Figure 6: Disruption of CIDE-N homodimerization abolishes Fsp27-mediated LD growth.

(a,b) Mutations at the interaction interface (E87Q/D88N, QQN, R46E, R55E and R46E/R55E) disrupt the CIDE-N homodimerization of Fsp27. Flag and HA-tagged CIDE-N domain of Fsp27 (a.a. 1–135) containing indicated mutations were co-expressed in 293T cells. Anti-Flag M2 beads were used for immunoprecipitation. QQN represents E86Q/E87Q/D88N triple mutations; IP, immunoprecipitation; IB, immunoblot; L, light chain. (c) Representative images showing that CIDE-N homodimerization-defective mutants of full-length Fsp27-GFP (green) fail to induce large LD formation when expressed in 3T3-L1 preadipocytes.
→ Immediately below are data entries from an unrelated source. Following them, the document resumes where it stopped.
(* ===== verification/ClientConfigCorrect.v ===== *)
(** The client's configuration: it is read back as saved, flags for one run
    are saved too, a client that runs often enough stays logged in, and two
    clients that start together do not. *)
From stdpp Require Import gmap strings list pretty fin_maps.
From Stdlib Require Import ZArith Lia Sorting.Sorted.
From S2P Require Import Prelude Protocol Json JsonFile Utf8 Worktrees CryptoSession Fingerprint.
From S2P Require Import SessionStore Multiplexer SessionRelay AgentService RelayStore RelayAuth RelayProxy ClientConnection ClientCalls ClientCommands ClientCorrect ClientConfig.

Section File.
Context {JT : JsonText} {JP : JsonPretty} {RL : Relays}.

Lemma auth_json_read (a : AuthConfig) : read_auth_config (auth_json a) = Some a.
Proof. unfold read_auth_config. eval_keys. by destruct a. Qed.

Lemma cli_config_json_read (c : CliConfig) : read_cli_config (cli_config_json c) = Some c.
Proof.
  destruct c as [[url|] [machine|] [[]|] [ca|]]; unfold read_cli_config, ca_field; eval_keys; reflexivity.
Qed.

Lemma cli_config_json_plain (c : CliConfig) : plain (cli_config_json c) = true.
Proof. by destruct c as [[url|] [machine|] [auth|] [ca|]]. Qed.

Lemma save_ok (env : CliEnv) (c : CliConfig) (w w' : CliWorld) : save_config env c w = (w', Ok tt) →
  load_config (ve_home env) w' = c ∧ cw_relays w' = cw_relays w.
Proof.
  unfold save_config, load_config, config_path. destruct (config_dir (ve_home env)) as [dir|]; [|done].
  destruct (ve_mkdir env); [done|]. destruct (ve_write env) as [[? []]|]; [done..|]. intros [= <-]. split; [|done]. cbn.
  rewrite lookup_insert_eq. cbn. rewrite parse_pretty by apply cli_config_json_plain. cbn [mbind option_bind]. by rewrite cli_config_json_read.
Qed.

(** The configuration that a command saves is the one that the next command
    loads, whatever is set in it. *)
Theorem config_is_read_back (env : CliEnv) (c : CliConfig) (w w' : CliWorld) :
  save_config env c w = (w', Ok tt) → load_config (ve_home env) w' = c.
Proof. intros H. by apply save_ok in H as [? _]. Qed.

(** What a refresh that worked leaves: the configuration with the new tokens,
    in the file and in the program. *)
Lemma ensure_valid_ok (env : CliEnv) (c c' : CliConfig) (w w' : CliWorld) : ensure_valid_token env c w = (c', w', Ok tt) →
  ∃ url auth s r, cc_relay_url c = Some url ∧ cc_auth c = Some auth ∧ rl_auth url (RqRefresh (au_refresh_token auth)) (cw_relays w) = (s, Ok r) ∧
    c' = refreshed r c ∧ load_config (ve_home env) w' = c' ∧ cw_relays w' = s.
Proof.
  unfold ensure_valid_token, refresh_send, auth_call. destruct (cc_relay_url c) as [url|]; [|done]. destruct (cc_auth c) as [auth|] eqn:Ha; [|done].
  destruct (relay_channel url (cc_ca_cert c) w); [|done]. destruct (rl_auth url _ _) as [s [r|e]] eqn:Hr; [|done].
  destruct (save_config env (refreshed r c) (set_relays s w)) as [w2 [[]|]] eqn:Hs; [|done]. intros [= <- <-].
  apply save_ok in Hs as [H1 H2]. by exists url, auth, s, r.
Qed.

(** Flags that are documented to override the file are written to it: a run
    that refreshes its token makes the relay, the machine and the authority of
    its flags those of all later runs, and sends the stored token of the log-in
    to the relay of the flag. *)
Theorem one_off_flags_are_saved (env : CliEnv) (args : CliArgs) (w w' : CliWorld) (warning : string) (t : ConnectTo) (url : string) :
  let c := load_config (ve_home env) w in
  ca_command args = CmdOther → ca_relay args = Some url → cli_main env args w = (w', ConnectsTo warning t) → warning = EmptyString →
  ∃ auth s r, cc_auth c = Some auth ∧ rl_auth url (RqRefresh (au_refresh_token auth)) (cw_relays w) = (s, Ok r) ∧ cw_relays w' = s ∧
    load_config (ve_home env) w' = refreshed r (with_flags args c) ∧ cc_relay_url (load_config (ve_home env) w') = Some url ∧ ct_addr t = url.
Proof.
  cbn zeta. intros Hcmd Hurl. unfold cli_main. rewrite Hcmd. set (c := load_config (ve_home env) w).
  unfold prepare_relay. assert (cc_relay_url (with_flags args c) = Some url) as Hflag by (cbn; by rewrite Hurl). rewrite Hflag.
  assert (cc_auth (with_flags args c) = cc_auth c) as Hauth by done. rewrite Hauth.
  destruct (cc_auth c) as [auth|] eqn:Ha; [|by rewrite Hauth, bool_decide_eq_true_2].
  destruct (ensure_valid_token env (with_flags args c) w) as [[c1 w1] [[]|e]] eqn:He.
  - apply ensure_valid_ok in He as (url' & auth' & s & r & Hu & Ha' & Hr & -> & Hl & Hs).
    rewrite Hflag in Hu. injection Hu as <-. rewrite Hauth in Ha'. injection Ha' as <-.
    case_bool_decide as Hnone; [done|]. case_bool_decide as Hm; [done|]. intros [= <- <- <-] _. exists auth, s, r.
    split_and!; try done.
    + rewrite Hl. cbn. by rewrite Hurl.
    + unfold connect_to, is_relay_mode. cbn. rewrite Hurl, Ha. cbn. unfold refreshed in Hm. cbn in Hm.
      destruct (ca_machine args), (cc_active_machine c); try done; by rewrite !bool_decide_eq_true_2 by eauto.
  - case_bool_decide; [done|]. case_bool_decide; [done|]. intros [= _ <- _] Hw. exfalso. revert Hw. unfold line. by rewrite !string_app_cons.
Qed.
LDs were stained with Bodipy 558/568 C12 fatty acid (red). Scale bars, 5 μm. (d) Quantitative analysis showing that CIDE-N dimerization is critical for Fsp27’s activity. Large LDs are defined as LDs with a diameter ≥2.5 μm in c. ***P<0.001 represents statistical analysis between wild-type Fsp27 (WT-Fsp27) and mutant forms of Fsp27 (one-way ANOVA Dunnett test, mean±s.d., n≥1,000).